# WHAT NEEDS TO BE DONE:
Below are lines of data; restate word for word those running from the line containing "Definition demo_input (wa" to the line containing "itreq_profile_picture_url := None;", inclusive, and no others.

════════════════

(* ===== verification/Demo.v ===== *)
(** * A small concrete run

    A process with the default configuration in the environment [demo_env],
    in which one customer has written twice: the state at which theorems with
    hypotheses are instantiated. *)
From S2P Require Import Prelude Text Json Errors Env Config Models Jid Records.
From S2P Require Import EventBus Whatsapp Store Contacts Groups Conversations Messages Inbox.
From S2P Require Import MessageLog.

Definition demo_customer : string := "5511999990000@s.whatsapp.net".

(** A message received over WhatsApp with the identifier [wa]. *)
Definition demo_input (wa : string) : WhatsappMessageInput := {|
  wmi_project_id := "p"; wmi_company_id := "c"; wmi_channel_id := "channel_dev";
  wmi_conversation_id := demo_customer; wmi_contact_id := None; wmi_contact_alt_jid := None;
  wmi_contact_name := Some "Ana"; wmi_direction := "inbound"; wmi_message_type := "text";
  wmi_text := Some "hello"; wmi_status := "received"; wmi_wa_message_id := Some wa;
  wmi_sender_contact_id := None; wmi_sender_alt_jid := None; wmi_sender_name := None;
  wmi_created_at_wa := seconds 900 |}%string.

Definition demo_inbound (text : string) : SimulateInboundTextRequest := {|
  itreq_conversation_id := Some demo_customer; itreq_channel_id := Some "channel_dev"%string;
  itreq_from_phone_e164 := None; itreq_sender_name := Some "Ana"%string;
  itreq_profile_picture_url := None; itreq_text := text |}.

Definition demo_start : AppState := @app_new demo_env default_config false None.

Definition demo_state : AppState :=
  state_of (@record_whatsapp_message demo_env (demo_input "wa1"))
    (state_of (@receive_inbound_text demo_env "p" "c" (demo_inbound "hi")) demo_start).

Lemma demo_start_wf : @WF demo_env demo_start.
Proof. intros _. split; [apply empty_log_wf|by split]. Qed.

Lemma demo_state_wf : @WF demo_env demo_state.
Proof.
  pose proof demo_env_laws. unfold demo_state.
  repeat (apply keeps_wf; [first [apply keeps_record_whatsapp | apply keeps_receive_text]|]).
  apply demo_start_wf.
Qed.

(** The log of the run, and what the two messages carry. *)
Example demo_log :
  (λ m, (msg_conversation_seq m, msg_text m)) <$>
    conversation_messages (app_inner demo_state) demo_customer
  = [(1, Some "hi"); (2, Some "hello")]%string.
Proof. vm_compute. reflexivity. Qed.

════════════════

# TASK RESULT:
Definition demo_input (wa : string) : WhatsappMessageInput := {|
  wmi_project_id := "p"; wmi_company_id := "c"; wmi_channel_id := "channel_dev";
  wmi_conversation_id := demo_customer; wmi_contact_id := None; wmi_contact_alt_jid := None;
  wmi_contact_name := Some "Ana"; wmi_direction := "inbound"; wmi_message_type := "text";
  wmi_text := Some "hello"; wmi_status := "received"; wmi_wa_message_id := Some wa;
  wmi_sender_contact_id := None; wmi_sender_alt_jid := None; wmi_sender_name := None;
  wmi_created_at_wa := seconds 900 |}%string.

Definition demo_inbound (text : string) : SimulateInboundTextRequest := {|
  itreq_conversation_id := Some demo_customer; itreq_channel_id := Some "channel_dev"%string;
  itreq_from_phone_e164 := None; itreq_sender_name := Some "Ana"%string;
  itreq_profile_picture_url := None; itreq_text := text |}.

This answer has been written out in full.